In our Router class, we can improve the process of creating controller objects by leveraging the capabilities of the DI container. Instead of manually instantiating a controller, we can rely on the container to provide us with a fully formed Controller instance. By doing so, the container takes care of creating the object and resolving any dependencies required by the controller.

if(class_exists($controller)) {

    $controllerInstance = $this->container->get($controller);

    if(method_exists($controllerInstance, $function)) {

        $controllerInstance->$function();
        return true;

    } else {

        throw RouterException::undefinedMethodException($controller, $function);
    }
}

Lastly, we introduce the App class, which serves as the central component responsible for managing the container instance and registering the necessary bindings.

<?php


namespace App\Core;


use App\Controllers\BookController;
use App\Repositories\BookRepository;
use App\Services\BookService;

class App
{
    private static Container $container;

    public function __construct()
    {
        static::$container = new Container();

        static::$container->set(BookController::class, function(Container $c) {

            $bookService = $c->get(BookService::class);

            return new BookController($bookService);
        });

        static::$container->set(BookService::class, function(Container $c) {

            $bookRepository = $c->get(BookRepository::class);

            return new BookService($bookRepository);
        });

        static::$container->set(BookRepository::class, function(Container $c) {

            return new BookRepository();
        });

    }

    public function getContainer(): Container {

        return static::$container;
    }
}

• Inside the constructor, a new instance of the Container class is created and assigned to the $container property.
• The constructor then proceeds to register bindings in the container using the set method of the $container instance.
• Here, a binding is created for the BookController class.

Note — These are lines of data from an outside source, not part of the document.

(** The row after `SET` of the columns named in [fields]. *)
Definition set_columns (fields : list (string * jsval)) (row : ProgramModule.t)
  : option ProgramModule.t :=
  p ← from_option column_text (Some (ProgramModule.program_id row))
        (assoc "program_id" fields);
  t ← from_option column_text (Some (ProgramModule.module_type row))
        (assoc "module_type" fields);
  b ← from_option column_bool (Some (ProgramModule.is_published row))
        (assoc "is_published" fields);
  Some (ProgramModule.mk (ProgramModule.id row) p t b).

(** `.from("program_modules").update(fields).eq("id", k).select().single()`.
    With no column to set nothing is updated and no row comes back. *)
Definition update_module (st : Store) (fields : list (string * jsval)) (k : string)
  : Reply.t ProgramModule.t * Store :=
  match fields with
  | [] => (failed no_rows, st)
  | _ =>
      match program_modules st !! k with
      | None => (failed no_rows, st)
      | Some row =>
          match set_columns fields row with
          | None => (failed invalid_input, st)
          | Some row' =>
              (found row', with_program_modules st (<[k := row']> (program_modules st)))
          end
      end
  end.

(** `.from("program_modules").delete().eq("id", k)` *)
Definition delete_module (st : Store) (k : string) : Reply.t unit * Store :=
  (Reply.mk None None, with_program_modules st (delete k (program_modules st))).
End Queries.

(** ** The handler *)

Inductive Body :=
| NoBody
| ErrorBody (error : string)
| SuccessBody (module : option ProgramModule.t).

Record Response := {
  status : Z;
  headers : list (string * string);
  body : Body;
}.

Record Request := {
  method : string;
  x_admin_token : option string;
  json : string;
}.

Definition corsHeaders : list (string * string) :=
  [("Access-Control-Allow-Origin", "*");
   ("Access-Control-Allow-Headers",
    "authorization, x-client-info, apikey, content-type, x-admin-token")].

Definition json_response (code : Z) (b : Body) : Response :=
  {| status := code;
     headers := corsHeaders ++ [("Content-Type", "application/json")];
     body := b |}.

Definition forbidden : Response :=
  json_response 403 (ErrorBody "You can only manage modules for programs in your division").
Definition module_not_found : Response := json_response 404 (ErrorBody "Module not found").
Definition internal_error : Response := json_response 500 (ErrorBody "Internal server error").

(** How a stretch of the handler ends: it goes on with a value, returns a
    response, or throws. *)
Inductive Control (A : Type) :=
| Next (a : A)
| Return (r : Response)
| Throw.
Arguments Next {A} _.
Arguments Return {A} _.
Arguments Throw {A}.

Section Gateway.
Context `{Runtime} `{Database}.

(** The text an `.eq("id", v)` filter carries is `eq.${v}`: the client
    turns the value into a string, which throws when ToString does. *)
Definition eq_filter (v : jsval) : option string := ToString v.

The key used for the binding is BookController::class, which represents the fully qualified class name of the BookController class.
• The second argument to the set method is a callback function (a closure) that takes an instance of the Container class as an argument. Inside the callback, it retrieves an instance of the BookService class from the container using $c->get(BookService::class), and then uses it to instantiate a new BookController object, which is returned.
• Similarly, a binding is created for the BookService class. The callback function retrieves an instance of the BookRepository class from the container using $c->get(BookRepository::class). It then uses the retrieved BookRepository instance to instantiate a new BookService object, which is returned.
• Finally, a binding is created for the BookRepository class. The callback function simply returns a new instance of the BookRepository class.
• The App class also provides a getContainer method, which returns the Container instance used by the application. It allows other parts of the application to access and use the container.

the App class serves as the entry point for setting up the dependency container and registering bindings for various classes in the application. The container is then made accessible through the getContainer method. With this setup, you can retrieve instances of the registered classes from the container when needed, allowing for dependency injection and decoupling of dependencies within the application.

Conclusion:

Overall, the provided code showcases a straightforward implementation of a Dependency Injection (DI) Container using the PHP Reflection API.

However, it’s important to note that this implementation represents a simplified version of a DI Container and may not cover all advanced features found in more robust DI Container libraries. Depending on the requirements of your application, you may consider using established third-party libraries that provide additional features like autowiring, named parameters, and more extensive configuration options.

Nevertheless, the provided code serves as a solid foundation for understanding the fundamental concepts of DI Containers and can be a starting point for building more sophisticated dependency management systems in PHP applications.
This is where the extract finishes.